[Dataset entries]
Start of Block

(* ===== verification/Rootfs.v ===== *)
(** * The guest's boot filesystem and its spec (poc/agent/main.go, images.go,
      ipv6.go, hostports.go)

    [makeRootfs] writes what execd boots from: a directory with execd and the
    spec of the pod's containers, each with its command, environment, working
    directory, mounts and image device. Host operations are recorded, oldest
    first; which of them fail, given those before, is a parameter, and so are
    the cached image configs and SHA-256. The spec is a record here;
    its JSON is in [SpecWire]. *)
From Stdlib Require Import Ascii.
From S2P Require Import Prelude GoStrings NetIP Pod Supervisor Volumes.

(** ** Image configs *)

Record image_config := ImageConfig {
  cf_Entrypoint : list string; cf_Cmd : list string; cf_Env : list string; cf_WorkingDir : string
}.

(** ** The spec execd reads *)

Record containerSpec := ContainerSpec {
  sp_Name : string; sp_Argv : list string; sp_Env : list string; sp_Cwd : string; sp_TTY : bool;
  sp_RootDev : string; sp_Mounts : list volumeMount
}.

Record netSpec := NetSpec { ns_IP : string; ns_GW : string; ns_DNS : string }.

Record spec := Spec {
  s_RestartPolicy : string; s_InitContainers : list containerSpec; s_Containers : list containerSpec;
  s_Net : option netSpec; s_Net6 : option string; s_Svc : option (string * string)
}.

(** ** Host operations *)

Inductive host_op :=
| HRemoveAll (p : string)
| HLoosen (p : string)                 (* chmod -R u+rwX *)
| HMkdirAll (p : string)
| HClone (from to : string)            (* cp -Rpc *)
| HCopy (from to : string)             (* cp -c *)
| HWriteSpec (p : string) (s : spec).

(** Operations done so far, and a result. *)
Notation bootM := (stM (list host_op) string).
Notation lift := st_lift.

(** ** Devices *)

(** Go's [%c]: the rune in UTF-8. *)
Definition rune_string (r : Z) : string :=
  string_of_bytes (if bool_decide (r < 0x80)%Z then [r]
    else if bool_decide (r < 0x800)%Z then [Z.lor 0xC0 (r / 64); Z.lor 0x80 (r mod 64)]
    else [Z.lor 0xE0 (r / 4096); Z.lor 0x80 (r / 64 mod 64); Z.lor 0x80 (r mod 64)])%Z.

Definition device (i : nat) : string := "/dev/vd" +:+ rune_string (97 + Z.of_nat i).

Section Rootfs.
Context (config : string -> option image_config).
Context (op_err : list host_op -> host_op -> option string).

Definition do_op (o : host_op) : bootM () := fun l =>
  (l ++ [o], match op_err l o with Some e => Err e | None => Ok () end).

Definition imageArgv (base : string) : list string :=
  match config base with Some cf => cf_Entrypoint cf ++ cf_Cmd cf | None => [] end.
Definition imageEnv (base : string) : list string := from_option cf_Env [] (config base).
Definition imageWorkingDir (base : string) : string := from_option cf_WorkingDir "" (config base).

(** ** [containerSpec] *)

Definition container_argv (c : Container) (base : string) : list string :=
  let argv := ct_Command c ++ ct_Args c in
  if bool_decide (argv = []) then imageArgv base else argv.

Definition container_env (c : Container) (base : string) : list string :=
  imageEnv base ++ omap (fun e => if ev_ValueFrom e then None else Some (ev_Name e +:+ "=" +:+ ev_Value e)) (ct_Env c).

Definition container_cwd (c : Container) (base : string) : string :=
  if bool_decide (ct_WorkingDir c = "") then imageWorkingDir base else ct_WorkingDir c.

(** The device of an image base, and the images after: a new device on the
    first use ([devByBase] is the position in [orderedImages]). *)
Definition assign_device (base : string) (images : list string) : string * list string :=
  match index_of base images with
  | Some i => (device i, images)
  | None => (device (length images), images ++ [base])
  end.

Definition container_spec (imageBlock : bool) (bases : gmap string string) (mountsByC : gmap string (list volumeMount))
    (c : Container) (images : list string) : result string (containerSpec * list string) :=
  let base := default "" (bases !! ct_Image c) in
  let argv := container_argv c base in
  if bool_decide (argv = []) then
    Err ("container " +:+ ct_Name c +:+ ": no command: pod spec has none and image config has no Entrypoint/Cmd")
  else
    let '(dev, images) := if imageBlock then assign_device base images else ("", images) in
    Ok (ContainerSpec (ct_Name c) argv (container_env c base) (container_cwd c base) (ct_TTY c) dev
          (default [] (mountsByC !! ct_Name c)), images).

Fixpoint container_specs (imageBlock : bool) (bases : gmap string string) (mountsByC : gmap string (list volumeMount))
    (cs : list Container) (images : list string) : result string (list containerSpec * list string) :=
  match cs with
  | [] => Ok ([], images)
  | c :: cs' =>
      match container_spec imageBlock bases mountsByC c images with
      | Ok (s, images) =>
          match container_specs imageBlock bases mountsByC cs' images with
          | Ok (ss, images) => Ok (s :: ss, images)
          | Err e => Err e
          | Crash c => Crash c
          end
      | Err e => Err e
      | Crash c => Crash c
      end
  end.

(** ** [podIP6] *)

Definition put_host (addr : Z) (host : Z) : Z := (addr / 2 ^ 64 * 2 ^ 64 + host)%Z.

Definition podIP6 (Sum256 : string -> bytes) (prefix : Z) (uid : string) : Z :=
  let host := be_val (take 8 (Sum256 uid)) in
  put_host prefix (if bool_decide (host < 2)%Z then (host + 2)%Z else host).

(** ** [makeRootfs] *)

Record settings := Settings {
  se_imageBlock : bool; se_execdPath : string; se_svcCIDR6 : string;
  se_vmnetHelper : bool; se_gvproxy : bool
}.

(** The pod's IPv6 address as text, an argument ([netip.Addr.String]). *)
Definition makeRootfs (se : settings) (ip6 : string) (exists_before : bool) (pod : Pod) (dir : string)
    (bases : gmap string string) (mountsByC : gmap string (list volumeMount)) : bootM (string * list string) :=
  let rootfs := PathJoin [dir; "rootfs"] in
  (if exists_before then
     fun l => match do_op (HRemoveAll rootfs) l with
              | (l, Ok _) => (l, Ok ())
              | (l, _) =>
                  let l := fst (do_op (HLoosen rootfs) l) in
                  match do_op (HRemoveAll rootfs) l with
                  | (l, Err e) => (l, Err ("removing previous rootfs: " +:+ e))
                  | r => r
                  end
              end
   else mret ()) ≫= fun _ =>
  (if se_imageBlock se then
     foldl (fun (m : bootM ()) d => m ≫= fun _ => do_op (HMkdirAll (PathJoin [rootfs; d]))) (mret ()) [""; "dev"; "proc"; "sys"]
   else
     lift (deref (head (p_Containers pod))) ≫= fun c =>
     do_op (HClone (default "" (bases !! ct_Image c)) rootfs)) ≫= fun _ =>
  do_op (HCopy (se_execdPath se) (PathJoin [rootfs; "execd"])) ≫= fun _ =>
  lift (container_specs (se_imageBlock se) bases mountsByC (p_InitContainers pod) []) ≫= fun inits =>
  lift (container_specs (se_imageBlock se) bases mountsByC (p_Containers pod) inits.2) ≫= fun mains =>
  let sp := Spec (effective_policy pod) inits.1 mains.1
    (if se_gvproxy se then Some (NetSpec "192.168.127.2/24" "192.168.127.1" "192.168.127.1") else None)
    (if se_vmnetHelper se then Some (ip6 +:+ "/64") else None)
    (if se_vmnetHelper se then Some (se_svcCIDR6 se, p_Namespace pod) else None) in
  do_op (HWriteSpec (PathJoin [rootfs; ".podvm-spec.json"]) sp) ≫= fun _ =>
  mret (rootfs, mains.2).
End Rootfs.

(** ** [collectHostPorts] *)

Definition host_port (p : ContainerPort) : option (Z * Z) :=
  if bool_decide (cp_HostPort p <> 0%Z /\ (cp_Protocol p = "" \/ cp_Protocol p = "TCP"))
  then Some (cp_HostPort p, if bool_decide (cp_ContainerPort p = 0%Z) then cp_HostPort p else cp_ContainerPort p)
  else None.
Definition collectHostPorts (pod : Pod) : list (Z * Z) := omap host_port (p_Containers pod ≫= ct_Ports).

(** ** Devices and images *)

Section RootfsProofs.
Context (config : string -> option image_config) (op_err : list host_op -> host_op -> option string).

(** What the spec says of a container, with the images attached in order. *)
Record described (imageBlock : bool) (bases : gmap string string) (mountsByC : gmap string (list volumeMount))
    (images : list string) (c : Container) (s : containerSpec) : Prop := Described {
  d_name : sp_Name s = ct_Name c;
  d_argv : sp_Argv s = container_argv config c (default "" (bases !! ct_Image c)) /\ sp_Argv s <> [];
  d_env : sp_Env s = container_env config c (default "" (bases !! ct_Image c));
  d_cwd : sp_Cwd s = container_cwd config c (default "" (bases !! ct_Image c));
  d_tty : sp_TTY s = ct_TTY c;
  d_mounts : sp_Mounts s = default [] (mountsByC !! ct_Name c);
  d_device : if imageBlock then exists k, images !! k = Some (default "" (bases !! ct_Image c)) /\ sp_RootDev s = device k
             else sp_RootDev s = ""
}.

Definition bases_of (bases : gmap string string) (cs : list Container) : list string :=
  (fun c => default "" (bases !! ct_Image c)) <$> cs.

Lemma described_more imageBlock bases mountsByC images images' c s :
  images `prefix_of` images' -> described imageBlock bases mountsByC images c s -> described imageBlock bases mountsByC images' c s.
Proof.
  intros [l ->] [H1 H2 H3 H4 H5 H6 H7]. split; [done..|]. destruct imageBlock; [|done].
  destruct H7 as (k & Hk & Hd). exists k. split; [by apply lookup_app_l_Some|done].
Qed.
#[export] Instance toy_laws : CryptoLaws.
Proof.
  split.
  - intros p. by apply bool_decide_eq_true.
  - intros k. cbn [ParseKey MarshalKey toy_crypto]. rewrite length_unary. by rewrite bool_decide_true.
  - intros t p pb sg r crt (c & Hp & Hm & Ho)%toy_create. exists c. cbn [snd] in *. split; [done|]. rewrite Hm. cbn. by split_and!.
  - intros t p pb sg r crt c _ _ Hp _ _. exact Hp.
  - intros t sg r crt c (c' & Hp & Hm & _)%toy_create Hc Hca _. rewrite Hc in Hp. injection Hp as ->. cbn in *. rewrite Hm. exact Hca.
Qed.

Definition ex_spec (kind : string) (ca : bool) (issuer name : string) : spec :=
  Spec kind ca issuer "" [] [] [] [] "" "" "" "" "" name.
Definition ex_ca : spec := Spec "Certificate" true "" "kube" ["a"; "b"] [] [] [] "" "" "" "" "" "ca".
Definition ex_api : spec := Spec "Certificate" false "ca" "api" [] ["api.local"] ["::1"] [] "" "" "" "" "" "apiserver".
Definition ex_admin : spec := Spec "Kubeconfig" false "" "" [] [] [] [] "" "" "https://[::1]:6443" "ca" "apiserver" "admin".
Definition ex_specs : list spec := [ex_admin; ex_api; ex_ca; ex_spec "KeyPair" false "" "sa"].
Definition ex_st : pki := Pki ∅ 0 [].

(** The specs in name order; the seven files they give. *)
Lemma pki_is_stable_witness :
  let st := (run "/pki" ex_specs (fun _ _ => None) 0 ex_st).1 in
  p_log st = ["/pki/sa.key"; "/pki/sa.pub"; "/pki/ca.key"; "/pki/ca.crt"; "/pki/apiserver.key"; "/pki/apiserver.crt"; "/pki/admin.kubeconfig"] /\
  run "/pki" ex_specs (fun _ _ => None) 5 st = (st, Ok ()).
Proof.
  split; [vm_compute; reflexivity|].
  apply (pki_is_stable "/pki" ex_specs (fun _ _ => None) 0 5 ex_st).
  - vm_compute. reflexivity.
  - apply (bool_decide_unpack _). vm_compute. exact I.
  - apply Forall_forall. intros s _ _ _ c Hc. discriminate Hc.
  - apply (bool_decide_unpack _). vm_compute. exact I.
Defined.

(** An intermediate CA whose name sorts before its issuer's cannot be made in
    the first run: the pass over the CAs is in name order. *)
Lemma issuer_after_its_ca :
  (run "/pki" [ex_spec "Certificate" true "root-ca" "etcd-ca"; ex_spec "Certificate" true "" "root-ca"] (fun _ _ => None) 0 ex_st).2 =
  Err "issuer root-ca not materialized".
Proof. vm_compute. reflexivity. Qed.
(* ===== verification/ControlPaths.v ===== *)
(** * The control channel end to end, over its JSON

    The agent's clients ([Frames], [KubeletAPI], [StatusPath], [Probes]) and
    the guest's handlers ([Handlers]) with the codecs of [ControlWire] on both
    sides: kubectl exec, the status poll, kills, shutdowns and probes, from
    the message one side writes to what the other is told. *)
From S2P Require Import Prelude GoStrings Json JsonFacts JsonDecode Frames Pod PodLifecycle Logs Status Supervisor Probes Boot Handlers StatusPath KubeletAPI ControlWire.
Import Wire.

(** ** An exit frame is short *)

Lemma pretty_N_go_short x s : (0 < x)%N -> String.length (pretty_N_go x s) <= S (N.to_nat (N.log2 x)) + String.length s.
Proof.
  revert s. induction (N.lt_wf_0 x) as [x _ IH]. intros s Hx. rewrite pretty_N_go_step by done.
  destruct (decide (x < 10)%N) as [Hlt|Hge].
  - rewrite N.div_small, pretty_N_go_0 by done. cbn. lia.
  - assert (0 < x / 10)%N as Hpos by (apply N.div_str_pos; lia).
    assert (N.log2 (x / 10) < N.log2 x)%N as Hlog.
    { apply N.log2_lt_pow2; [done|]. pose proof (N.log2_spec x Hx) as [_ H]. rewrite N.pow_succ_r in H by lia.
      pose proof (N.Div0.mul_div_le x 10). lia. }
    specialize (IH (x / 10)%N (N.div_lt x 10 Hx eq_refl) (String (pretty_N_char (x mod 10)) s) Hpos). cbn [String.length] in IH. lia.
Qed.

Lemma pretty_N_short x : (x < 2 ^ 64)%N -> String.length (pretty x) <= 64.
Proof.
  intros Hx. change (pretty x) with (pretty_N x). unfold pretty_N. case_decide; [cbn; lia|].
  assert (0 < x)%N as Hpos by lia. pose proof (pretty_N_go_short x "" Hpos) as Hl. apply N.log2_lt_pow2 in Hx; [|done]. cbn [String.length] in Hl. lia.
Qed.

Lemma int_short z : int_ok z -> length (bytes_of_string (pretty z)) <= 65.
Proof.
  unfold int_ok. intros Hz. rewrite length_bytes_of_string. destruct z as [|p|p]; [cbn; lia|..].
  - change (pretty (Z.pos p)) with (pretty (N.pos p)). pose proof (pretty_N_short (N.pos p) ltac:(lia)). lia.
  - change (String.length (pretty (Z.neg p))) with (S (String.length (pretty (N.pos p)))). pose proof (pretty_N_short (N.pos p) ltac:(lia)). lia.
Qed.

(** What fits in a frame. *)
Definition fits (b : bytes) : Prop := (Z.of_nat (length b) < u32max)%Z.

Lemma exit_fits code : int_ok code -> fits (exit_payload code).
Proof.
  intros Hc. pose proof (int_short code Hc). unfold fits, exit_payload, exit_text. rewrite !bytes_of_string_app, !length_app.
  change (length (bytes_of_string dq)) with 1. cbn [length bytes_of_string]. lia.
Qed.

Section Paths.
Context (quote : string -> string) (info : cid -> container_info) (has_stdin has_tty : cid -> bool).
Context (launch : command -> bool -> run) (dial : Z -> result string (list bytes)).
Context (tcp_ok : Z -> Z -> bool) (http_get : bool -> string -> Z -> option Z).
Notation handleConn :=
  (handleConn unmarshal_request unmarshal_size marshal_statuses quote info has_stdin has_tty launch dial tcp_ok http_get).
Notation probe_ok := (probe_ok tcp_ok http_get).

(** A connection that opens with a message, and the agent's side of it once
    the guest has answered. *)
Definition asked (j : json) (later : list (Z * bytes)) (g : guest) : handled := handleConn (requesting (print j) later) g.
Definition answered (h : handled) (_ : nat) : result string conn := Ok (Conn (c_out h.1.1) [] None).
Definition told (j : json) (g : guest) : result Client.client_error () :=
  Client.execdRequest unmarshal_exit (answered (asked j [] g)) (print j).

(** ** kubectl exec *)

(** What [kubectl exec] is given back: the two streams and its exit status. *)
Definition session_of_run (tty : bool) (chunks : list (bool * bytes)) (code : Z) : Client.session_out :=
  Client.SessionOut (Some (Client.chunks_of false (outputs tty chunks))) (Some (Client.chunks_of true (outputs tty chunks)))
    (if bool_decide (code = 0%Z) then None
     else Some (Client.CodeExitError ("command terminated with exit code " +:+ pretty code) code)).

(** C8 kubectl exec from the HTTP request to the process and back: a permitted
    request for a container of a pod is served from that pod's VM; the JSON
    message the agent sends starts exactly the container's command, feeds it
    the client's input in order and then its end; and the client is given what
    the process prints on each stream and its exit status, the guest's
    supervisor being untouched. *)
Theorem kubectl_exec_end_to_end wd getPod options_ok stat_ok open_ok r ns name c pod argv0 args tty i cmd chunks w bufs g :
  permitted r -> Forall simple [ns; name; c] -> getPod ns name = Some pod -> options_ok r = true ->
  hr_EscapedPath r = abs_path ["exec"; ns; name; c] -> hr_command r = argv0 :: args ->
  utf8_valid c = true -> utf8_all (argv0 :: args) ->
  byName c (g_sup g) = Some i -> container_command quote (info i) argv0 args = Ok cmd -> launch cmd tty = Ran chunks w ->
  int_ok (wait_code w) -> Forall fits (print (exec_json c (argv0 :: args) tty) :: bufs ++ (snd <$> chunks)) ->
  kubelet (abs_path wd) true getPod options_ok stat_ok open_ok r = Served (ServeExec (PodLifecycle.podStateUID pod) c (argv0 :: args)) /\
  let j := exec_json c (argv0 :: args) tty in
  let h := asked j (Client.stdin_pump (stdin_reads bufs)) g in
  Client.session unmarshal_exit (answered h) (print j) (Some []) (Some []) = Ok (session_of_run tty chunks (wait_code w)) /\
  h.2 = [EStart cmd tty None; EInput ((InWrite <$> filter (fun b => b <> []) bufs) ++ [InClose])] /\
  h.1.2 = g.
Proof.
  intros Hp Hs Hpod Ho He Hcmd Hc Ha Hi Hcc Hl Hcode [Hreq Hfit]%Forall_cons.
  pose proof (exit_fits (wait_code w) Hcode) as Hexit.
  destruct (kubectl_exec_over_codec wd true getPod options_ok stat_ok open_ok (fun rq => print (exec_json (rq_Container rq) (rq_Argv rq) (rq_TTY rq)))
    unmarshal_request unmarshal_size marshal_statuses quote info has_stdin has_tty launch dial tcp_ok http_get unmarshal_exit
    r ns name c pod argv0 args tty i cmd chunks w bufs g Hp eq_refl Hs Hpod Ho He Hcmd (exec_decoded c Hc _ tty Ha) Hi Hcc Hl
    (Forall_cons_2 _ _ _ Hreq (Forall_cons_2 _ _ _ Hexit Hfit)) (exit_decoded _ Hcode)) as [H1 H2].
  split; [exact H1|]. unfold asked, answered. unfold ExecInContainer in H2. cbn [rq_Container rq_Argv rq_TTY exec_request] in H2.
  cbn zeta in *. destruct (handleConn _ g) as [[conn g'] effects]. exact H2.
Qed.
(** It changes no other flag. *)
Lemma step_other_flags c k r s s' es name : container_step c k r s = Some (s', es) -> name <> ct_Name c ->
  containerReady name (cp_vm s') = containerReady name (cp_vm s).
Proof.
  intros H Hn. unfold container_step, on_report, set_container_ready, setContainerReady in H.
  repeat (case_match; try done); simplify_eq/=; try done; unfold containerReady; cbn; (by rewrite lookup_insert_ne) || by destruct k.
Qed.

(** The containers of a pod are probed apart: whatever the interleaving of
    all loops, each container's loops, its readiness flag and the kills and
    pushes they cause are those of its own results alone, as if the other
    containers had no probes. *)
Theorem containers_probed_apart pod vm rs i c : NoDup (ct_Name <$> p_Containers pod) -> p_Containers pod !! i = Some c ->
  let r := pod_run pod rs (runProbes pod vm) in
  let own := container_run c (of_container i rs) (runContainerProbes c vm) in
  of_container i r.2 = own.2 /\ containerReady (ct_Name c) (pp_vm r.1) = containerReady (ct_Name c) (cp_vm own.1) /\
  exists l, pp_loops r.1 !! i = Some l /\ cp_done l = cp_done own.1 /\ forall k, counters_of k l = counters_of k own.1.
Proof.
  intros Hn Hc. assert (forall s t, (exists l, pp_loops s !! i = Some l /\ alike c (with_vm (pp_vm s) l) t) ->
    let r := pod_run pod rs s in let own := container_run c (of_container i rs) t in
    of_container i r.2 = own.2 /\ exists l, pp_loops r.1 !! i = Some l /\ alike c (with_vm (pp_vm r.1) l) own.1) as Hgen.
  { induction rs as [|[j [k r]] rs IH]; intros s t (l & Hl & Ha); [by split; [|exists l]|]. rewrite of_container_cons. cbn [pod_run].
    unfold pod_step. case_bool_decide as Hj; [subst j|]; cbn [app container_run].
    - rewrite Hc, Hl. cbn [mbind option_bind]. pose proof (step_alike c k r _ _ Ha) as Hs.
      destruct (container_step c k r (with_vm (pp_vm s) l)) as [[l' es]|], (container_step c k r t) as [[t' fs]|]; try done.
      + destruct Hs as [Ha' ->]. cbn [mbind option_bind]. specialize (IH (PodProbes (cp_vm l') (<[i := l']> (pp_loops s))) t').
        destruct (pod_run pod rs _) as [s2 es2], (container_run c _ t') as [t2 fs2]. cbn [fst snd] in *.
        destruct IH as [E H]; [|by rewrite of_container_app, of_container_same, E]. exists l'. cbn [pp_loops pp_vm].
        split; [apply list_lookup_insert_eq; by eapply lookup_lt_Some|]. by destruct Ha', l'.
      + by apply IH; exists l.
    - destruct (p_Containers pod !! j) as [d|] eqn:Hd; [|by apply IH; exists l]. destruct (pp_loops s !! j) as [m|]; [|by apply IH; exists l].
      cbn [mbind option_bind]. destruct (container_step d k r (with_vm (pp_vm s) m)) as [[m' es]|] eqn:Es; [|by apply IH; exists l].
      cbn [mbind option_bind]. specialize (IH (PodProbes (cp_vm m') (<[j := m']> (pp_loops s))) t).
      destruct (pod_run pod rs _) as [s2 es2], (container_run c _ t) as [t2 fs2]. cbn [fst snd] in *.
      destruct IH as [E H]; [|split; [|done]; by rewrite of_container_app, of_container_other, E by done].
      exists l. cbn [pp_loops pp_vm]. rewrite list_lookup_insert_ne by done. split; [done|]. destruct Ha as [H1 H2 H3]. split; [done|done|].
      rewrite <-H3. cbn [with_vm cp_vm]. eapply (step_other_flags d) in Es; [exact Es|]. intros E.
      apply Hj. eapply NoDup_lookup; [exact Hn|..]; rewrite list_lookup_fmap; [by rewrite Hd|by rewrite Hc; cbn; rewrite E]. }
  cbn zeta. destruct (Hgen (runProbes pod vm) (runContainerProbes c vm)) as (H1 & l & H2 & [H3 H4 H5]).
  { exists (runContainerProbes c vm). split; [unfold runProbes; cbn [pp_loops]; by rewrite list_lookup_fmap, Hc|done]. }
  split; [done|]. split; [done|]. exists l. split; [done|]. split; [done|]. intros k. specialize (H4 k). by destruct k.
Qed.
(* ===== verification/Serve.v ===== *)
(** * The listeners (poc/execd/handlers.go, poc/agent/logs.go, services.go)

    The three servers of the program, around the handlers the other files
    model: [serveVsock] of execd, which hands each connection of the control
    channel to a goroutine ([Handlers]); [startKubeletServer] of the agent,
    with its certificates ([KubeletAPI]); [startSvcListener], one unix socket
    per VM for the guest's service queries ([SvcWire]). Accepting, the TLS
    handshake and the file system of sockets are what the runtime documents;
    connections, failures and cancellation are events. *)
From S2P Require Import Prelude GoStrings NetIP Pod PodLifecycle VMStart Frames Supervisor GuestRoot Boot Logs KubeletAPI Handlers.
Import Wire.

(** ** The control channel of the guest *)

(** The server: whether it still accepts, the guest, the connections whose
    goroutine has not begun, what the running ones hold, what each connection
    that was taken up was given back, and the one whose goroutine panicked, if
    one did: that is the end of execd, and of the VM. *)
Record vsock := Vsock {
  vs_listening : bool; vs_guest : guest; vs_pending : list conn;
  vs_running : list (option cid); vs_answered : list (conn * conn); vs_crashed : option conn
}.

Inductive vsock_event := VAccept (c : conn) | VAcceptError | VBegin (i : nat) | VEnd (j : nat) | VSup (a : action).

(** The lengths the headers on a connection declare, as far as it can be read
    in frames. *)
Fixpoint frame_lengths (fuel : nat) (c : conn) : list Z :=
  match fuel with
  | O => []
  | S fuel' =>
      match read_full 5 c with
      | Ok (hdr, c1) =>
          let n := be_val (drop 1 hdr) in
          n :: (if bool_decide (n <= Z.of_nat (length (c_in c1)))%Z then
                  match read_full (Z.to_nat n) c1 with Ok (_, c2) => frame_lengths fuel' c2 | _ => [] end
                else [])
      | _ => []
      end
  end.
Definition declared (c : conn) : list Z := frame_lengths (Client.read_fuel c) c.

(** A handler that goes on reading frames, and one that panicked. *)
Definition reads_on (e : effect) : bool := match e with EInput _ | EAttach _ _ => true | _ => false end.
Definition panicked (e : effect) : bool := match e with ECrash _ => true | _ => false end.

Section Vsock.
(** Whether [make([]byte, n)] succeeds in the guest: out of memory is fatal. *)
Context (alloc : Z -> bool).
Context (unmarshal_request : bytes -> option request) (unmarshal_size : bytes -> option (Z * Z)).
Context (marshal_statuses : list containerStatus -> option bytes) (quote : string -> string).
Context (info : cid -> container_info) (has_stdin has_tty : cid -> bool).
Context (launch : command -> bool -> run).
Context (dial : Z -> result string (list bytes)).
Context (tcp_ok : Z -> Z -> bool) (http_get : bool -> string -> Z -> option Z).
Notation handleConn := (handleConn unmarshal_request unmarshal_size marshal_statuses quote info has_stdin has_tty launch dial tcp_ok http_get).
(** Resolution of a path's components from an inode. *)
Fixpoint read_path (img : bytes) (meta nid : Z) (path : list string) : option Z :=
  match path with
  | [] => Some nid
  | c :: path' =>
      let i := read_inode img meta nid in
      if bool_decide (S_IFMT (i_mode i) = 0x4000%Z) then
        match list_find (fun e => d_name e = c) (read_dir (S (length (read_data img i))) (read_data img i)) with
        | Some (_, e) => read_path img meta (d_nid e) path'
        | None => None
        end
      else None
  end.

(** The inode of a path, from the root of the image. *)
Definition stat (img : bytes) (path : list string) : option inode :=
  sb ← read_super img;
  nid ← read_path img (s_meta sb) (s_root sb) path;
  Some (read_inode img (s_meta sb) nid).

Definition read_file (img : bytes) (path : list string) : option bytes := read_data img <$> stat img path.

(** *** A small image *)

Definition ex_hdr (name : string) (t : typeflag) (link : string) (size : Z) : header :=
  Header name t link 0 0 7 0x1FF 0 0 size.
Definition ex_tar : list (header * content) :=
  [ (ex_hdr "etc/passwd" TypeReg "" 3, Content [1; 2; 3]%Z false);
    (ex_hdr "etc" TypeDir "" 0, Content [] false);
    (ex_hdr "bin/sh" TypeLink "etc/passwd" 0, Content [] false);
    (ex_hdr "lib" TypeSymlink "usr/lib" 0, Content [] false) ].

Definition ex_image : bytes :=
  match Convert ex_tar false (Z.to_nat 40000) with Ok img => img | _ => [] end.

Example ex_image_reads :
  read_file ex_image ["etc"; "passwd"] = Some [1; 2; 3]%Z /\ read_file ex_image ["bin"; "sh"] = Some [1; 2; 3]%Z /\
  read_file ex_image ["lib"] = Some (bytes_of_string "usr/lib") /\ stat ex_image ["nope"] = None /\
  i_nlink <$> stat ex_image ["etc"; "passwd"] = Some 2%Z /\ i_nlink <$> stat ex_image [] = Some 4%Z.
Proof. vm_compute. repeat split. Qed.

End of Block

The lines running from the start of the data through the one that contains "spec of the" should be reproduced exactly, and only those.

**WRITTEN RESPONSE:**
(* ===== verification/Rootfs.v ===== *)
(** * The guest's boot filesystem and its spec (poc/agent/main.go, images.go,
      ipv6.go, hostports.go)

    [makeRootfs] writes what execd boots from: a directory with execd and the
    spec of the pod's containers, each with its command, environment, working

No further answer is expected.